Retype, word for word, each line between the lines holding "fun s => let (r, t) := q (pool_t s) in" and "fun s => let (r, t) := q (config_t s) in", inclusive, and leave the rest of the data alone.

# # # # # # #

(* ===== verification/DhcpDb.v ===== *)
(** * The DHCP repository

    Models [crates/magnetite-db/src/dhcp.rs]: pools without overlapping ranges,
    reservations unique per pool, leases keyed by pool and address, the lease
    feed that peers page through, and the singletons.  A store is five tables
    (any instances of [Table]); every function is a call of the monad [M] over
    it.  The clock ([Utc::now]) is the argument [now] of each function; the
    RFC 3339 printer and parser of [chrono] are parameters. *)

From S2P Require Import Prelude Bytes RustStr RustNet Surreal Dhcp.
Local Open Scope db_scope.

Definition MSG_OVERLAP : string := "指定範囲は既存プールと重複しています。".
Definition MSG_MAC_DUP : string := "この MAC アドレスは既に予約されています。".
Definition MSG_POOL_IN_USE : string := "有効なリースまたは予約が存在するため、プールを削除できません。".

(** ** Records *)

Record PoolRecord := mkPoolRecord {
  pr_name : string;
  pr_subnet_v4 : option string;
  pr_range_start_v4 : option string;
  pr_range_end_v4 : option string;
  pr_subnet_v6 : option string;
  pr_range_start_v6 : option string;
  pr_range_end_v6 : option string;
  pr_gateway : option string;
  pr_dns_servers : list string;
  pr_domain_name : option string;
  pr_lease_duration_secs : option Z;
  pr_enabled : bool;
  pr_created_at : string;
  pr_updated_at : string;
  pr_created_by : string;
}.

Record ReservationRecord := mkReservationRecord {
  rr_pool_ref : string;
  rr_mac_address : string;
  rr_ip_address : string;
  rr_hostname : option string;
  rr_description : option string;
  rr_created_at : string;
  rr_updated_at : string;
  rr_created_by : string;
}.

Record LeaseRecord := mkLeaseRecord {
  lr_pool_ref : string;
  lr_ip_address : string;
  lr_mac_address : option string;
  lr_client_id : option string;
  lr_hostname : option string;
  lr_state : string;
  lr_lease_start : string;
  lr_lease_expiry : string;
  lr_last_renewal : option string;
  lr_protocol_version : string;
  lr_created_at : string;
  lr_updated_at : string;
  lr_created_by : string;
}.

Record DhcpReplStateRecord := mkDhcpReplStateRecord {
  cursor : string;
  last_sync : option string;
}.

Record ConfigRecord := mkConfigRecord {
  cr_v4_enabled : bool;
  cr_v6_enabled : bool;
  cr_default_lease_secs : Z;
  cr_max_lease_secs : option Z;
  cr_default_dns_servers : list string;
  cr_default_domain_name : option string;
  cr_authoritative : bool;
}.

(** What a peer is served. *)
Record DhcpLeaseFeed := mkDhcpLeaseFeed {
  feed_leases : list Lease;
  feed_cursor : string;
}.

Definition ConfigRecord_from_model (c : DhcpConfig) : ConfigRecord :=
  mkConfigRecord (v4_enabled c) (v6_enabled c) (default_lease_secs c) (max_lease_secs c)
    (default_dns_servers c) (default_domain_name c) (authoritative c).

Definition ConfigRecord_into_model (c : ConfigRecord) : DhcpConfig :=
  mkDhcpConfig (cr_v4_enabled c) (cr_v6_enabled c) (cr_default_lease_secs c) (cr_max_lease_secs c)
    (cr_default_dns_servers c) (cr_default_domain_name c) (cr_authoritative c).

Definition in_pool_range (pool : Pool) (ip : string) : bool :=
  match parse_ipv4 ip with
  | Some n => is_some_and (fun r => (r.1 <=? n) && (n <=? r.2)) (v4_range pool)
  | None =>
      match parse_ipv6 ip with
      | Some n => is_some_and (fun r => (r.1 <=? n) && (n <=? r.2)) (v6_range pool)
      | None => false
      end
  end.

Record Store (TP TR TL TC TS : Type) := mkStore {
  pool_t : TP;
  reservation_t : TR;
  lease_t : TL;
  config_t : TC;
  repl_state_t : TS;
}.
Arguments mkStore {TP TR TL TC TS} _ _ _ _ _.
Arguments pool_t {TP TR TL TC TS} _.
Arguments reservation_t {TP TR TL TC TS} _.
Arguments lease_t {TP TR TL TC TS} _.
Arguments config_t {TP TR TL TC TS} _.
Arguments repl_state_t {TP TR TL TC TS} _.

Section repository.
Context {TP TR TL TC TS : Type}.
Context {PT : Table TP PoolRecord} {RT : Table TR ReservationRecord} {LT : Table TL LeaseRecord}
        {CT : Table TC ConfigRecord} {ST : Table TS DhcpReplStateRecord}.
(** [DateTime::to_rfc3339] and [DateTime::parse_from_rfc3339]. *)
Context (to_rfc3339 : Z -> string) (parse_from_rfc3339 : string -> option Z).

Abbreviation store := (Store TP TR TL TC TS).
Abbreviation Db := (M store).

(** A query on one of the tables. *)
Definition read_t {T A} (get : store -> T) (q : T -> DbResult A) : Db A := fun s => (q (get s), s).

Definition on_pools {A} (q : TP -> DbResult A * TP) : Db A :=
  fun s => let (r, t) := q (pool_t s) in
           (r, mkStore t (reservation_t s) (lease_t s) (config_t s) (repl_state_t s)).
Definition on_reservations {A} (q : TR -> DbResult A * TR) : Db A :=
  fun s => let (r, t) := q (reservation_t s) in
           (r, mkStore (pool_t s) t (lease_t s) (config_t s) (repl_state_t s)).
Definition on_leases {A} (q : TL -> DbResult A * TL) : Db A :=
  fun s => let (r, t) := q (lease_t s) in
           (r, mkStore (pool_t s) (reservation_t s) t (config_t s) (repl_state_t s)).
Definition on_config {A} (q : TC -> DbResult A * TC) : Db A :=
  fun s => let (r, t) := q (config_t s) in
           (r, mkStore (pool_t s) (reservation_t s) (lease_t s) t (repl_state_t s)).
Definition on_repl_state {A} (q : TS -> DbResult A * TS) : Db A :=
  fun s => let (r, t) := q (repl_state_t s) in
           (r, mkStore (pool_t s) (reservation_t s) (lease_t s) (config_t s) t).

(** [records.rs]: an unreadable timestamp reads as the current time. *)
Definition parse_rfc3339 (now : Z) (value : string) : Z := unwrap_or now (parse_from_rfc3339 value).

Definition PoolRecord_from_model (p : Pool) (now : string) : PoolRecord :=
  mkPoolRecord (pool_name p) (subnet_v4 p) (range_start_v4 p) (range_end_v4 p) (subnet_v6 p)
    (range_start_v6 p) (range_end_v6 p) (gateway p) (dns_servers p) (domain_name p)
    (lease_duration_secs p) (pool_enabled p) now now (pool_created_by p).

Definition PoolRecord_into_model (now : Z) (kr : string * PoolRecord) : Pool :=
  let (k, r) := kr in
  mkPool k (parse_rfc3339 now (pr_created_at r)) (parse_rfc3339 now (pr_updated_at r))
    (pr_created_by r) (pr_name r) (pr_subnet_v4 r) (pr_range_start_v4 r) (pr_range_end_v4 r)
    (pr_subnet_v6 r) (pr_range_start_v6 r) (pr_range_end_v6 r) (pr_gateway r) (pr_dns_servers r)
    (pr_domain_name r) (pr_lease_duration_secs r) (pr_enabled r).

Definition ReservationRecord_into_model (now : Z) (kr : string * ReservationRecord) : Reservation :=
  let (k, r) := kr in
  mkReservation k (parse_rfc3339 now (rr_created_at r)) (parse_rfc3339 now (rr_updated_at r))
    (rr_created_by r) (rr_pool_ref r) (rr_mac_address r) (rr_ip_address r) (rr_hostname r)
    (rr_description r).

Definition LeaseRecord_from_model (l : Lease) : LeaseRecord :=
  mkLeaseRecord (lease_pool_ref l) (lease_ip_address l) (lease_mac_address l) (lease_client_id l)
    (lease_hostname l) (LeaseState_as_str (lease_state l)) (to_rfc3339 (lease_start l))
    (to_rfc3339 (lease_expiry l)) (to_rfc3339 <$> lease_last_renewal l)
    (match lease_protocol_version l with ProtoV6 => "V6" | ProtoV4 => "V4" end)
    (to_rfc3339 (lease_created_at l)) (to_rfc3339 (lease_updated_at l)) (lease_created_by l).

Definition LeaseRecord_into_model (now : Z) (kr : string * LeaseRecord) : Lease :=
  let (k, r) := kr in
  mkLease k (parse_rfc3339 now (lr_created_at r)) (parse_rfc3339 now (lr_updated_at r))
    (lr_created_by r) (lr_pool_ref r) (lr_ip_address r) (lr_mac_address r) (lr_client_id r)
    (lr_hostname r) (unwrap_or Expired (LeaseState_from_str (lr_state r)))
    (parse_rfc3339 now (lr_lease_start r)) (parse_rfc3339 now (lr_lease_expiry r))
    (parse_rfc3339 now <$> lr_last_renewal r)
    (if String.eqb (lr_protocol_version r) "V6" then ProtoV6 else ProtoV4).

(** ** Pools *)

Definition list_pools (now : Z) : Db (list Pool) :=
  do! recs <- read_t pool_t (select (fun _ => true) (fun a b => str_le (pr_name a) (pr_name b)) None);
  mret (map (PoolRecord_into_model now) recs).

Definition get_pool (now : Z) (id : string) : Db (option Pool) :=
  do! rec <- read_t pool_t (select_key id);
  mret ((fun r => PoolRecord_into_model now (id, r)) <$> rec).

(** The loop of [check_range_overlap]. *)
Definition overlaps (new_v4 new_v6 : option (Z * Z)) (other : Pool) : bool :=
  match new_v4, v4_range other with
  | Some a, Some b => intervals_overlap a b
  | _, _ => false
  end ||
  match new_v6, v6_range other with
  | Some a, Some b => intervals_overlap a b
  | _, _ => false
  end.

Definition check_range_overlap (now : Z) (pool : Pool) (exclude_id : option string) : Db unit :=
  let new_v4 := v4_range pool in
  let new_v6 := v6_range pool in
  do! others <- list_pools now;
  if existsb (fun other => negb (bool_decide (exclude_id = Some (pool_id other)))
                           && overlaps new_v4 new_v6 other) others
  then mfail (Constraint MSG_OVERLAP)
  else mret ().

Definition create_pool (now : Z) (pool : Pool) : Db Pool :=
  do! _ <- check_range_overlap now pool None;
  do! created <- on_pools (create (PoolRecord_from_model pool (to_rfc3339 now)));
  match created with
  | Some kr => mret (PoolRecord_into_model now kr)
  | None => mfail (Constraint "pool creation returned nothing")
  end.

Definition update_pool (now : Z) (pool : Pool) : Db (option Pool) :=
  do! _ <- check_range_overlap now pool (Some (pool_id pool));
  do! updated <- on_pools (update_where (fun k _ => String.eqb k (pool_id pool))
                             (fun _ => PoolRecord_from_model pool (to_rfc3339 now)));
  mret (PoolRecord_into_model now <$> head updated).

(** ** Leases *)

Definition list_leases (now : Z) (pool_id : option string) : Db (list Lease) :=
  let newest a b := str_le (lr_lease_start b) (lr_lease_start a) in
  do! recs <-
    match pool_id with
    | Some p => read_t lease_t (select (fun r => String.eqb (lr_pool_ref r) p) newest None)
    | None => read_t lease_t (select (fun _ => true) newest None)
    end;
  mret (map (LeaseRecord_into_model now) recs).

Definition upsert_lease (now : Z) (lease : Lease) : Db Lease :=
  do! _ <- on_leases (delete_where (fun r => String.eqb (lr_pool_ref r) (lease_pool_ref lease)
                                            && String.eqb (lr_ip_address r) (lease_ip_address lease)));
  do! created <- on_leases (create (LeaseRecord_from_model lease));
  match created with
  | Some kr => mret (LeaseRecord_into_model now kr)
  | None => mfail (Constraint "lease upsert failed")
  end.

(** The cursor's parts: [splitn(3, '|')], missing parts empty. *)
Definition splitn3 (cursor : string) : string * string * string :=
  match split_once "|" cursor with
  | None => (cursor, EmptyString, EmptyString)
  | Some (ts, r) =>
      match split_once "|" r with
      | None => (ts, r, EmptyString)
      | Some (pool, ip) => (ts, pool, ip)
      end
  end.
(** Times are seconds. *)
Definition try_acquire_leadership (center_id : string) (ttl_secs now : Z) : M T LeaderInfo :=
  let expires := to_rfc3339 (now + Z.max ttl_secs 1) in
  do! updated <- (fun t => update_where (fun _ r => claimable center_id (to_rfc3339 now) r)
                             (claim center_id expires) t);
  match updated with
  | (_, r) :: _ =>
      mret (mkLeaderInfo (holder r) (String.eqb (holder r) center_id) (term r) (expires_at r))
  | [] => current_leader center_id
  end.

Definition release_leadership (center_id : string) : M T unit :=
  do! _ <- (fun t => update_where (fun _ r => leader_row r && String.eqb (holder r) center_id)
                       (fun r => mkLeaseRecord (slot r) EmptyString EPOCH (term r)) t);
  mret ().

(** One turn of the election loop: the published flag after the attempt. *)
Definition election_tick (center_id : string) (ttl_secs now : Z) (t : T) : bool * T :=
  match try_acquire_leadership center_id ttl_secs now t with
  | (Ok lease, t') => (is_self lease, t')
  | (Err _, t') => (false, t')
  end.
End lease.

(** ** The decision, loop by loop *)

Definition returning (active_sid : string) (s : ServerView) : bool :=
  fenced s && healthy s && negb (String.eqb (sid s) active_sid).

(** A healthy server that acts as primary without being the active one. *)
Definition stray (active_sid : string) (s : ServerView) : bool :=
  healthy s && acts_primary s && negb (String.eqb (sid s) active_sid).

# # # # # # #

◆ Expected answer
  fun s => let (r, t) := q (pool_t s) in
           (r, mkStore t (reservation_t s) (lease_t s) (config_t s) (repl_state_t s)).
Definition on_reservations {A} (q : TR -> DbResult A * TR) : Db A :=
  fun s => let (r, t) := q (reservation_t s) in
           (r, mkStore (pool_t s) t (lease_t s) (config_t s) (repl_state_t s)).
Definition on_leases {A} (q : TL -> DbResult A * TL) : Db A :=
  fun s => let (r, t) := q (lease_t s) in
           (r, mkStore (pool_t s) (reservation_t s) t (config_t s) (repl_state_t s)).
Definition on_config {A} (q : TC -> DbResult A * TC) : Db A :=
  fun s => let (r, t) := q (config_t s) in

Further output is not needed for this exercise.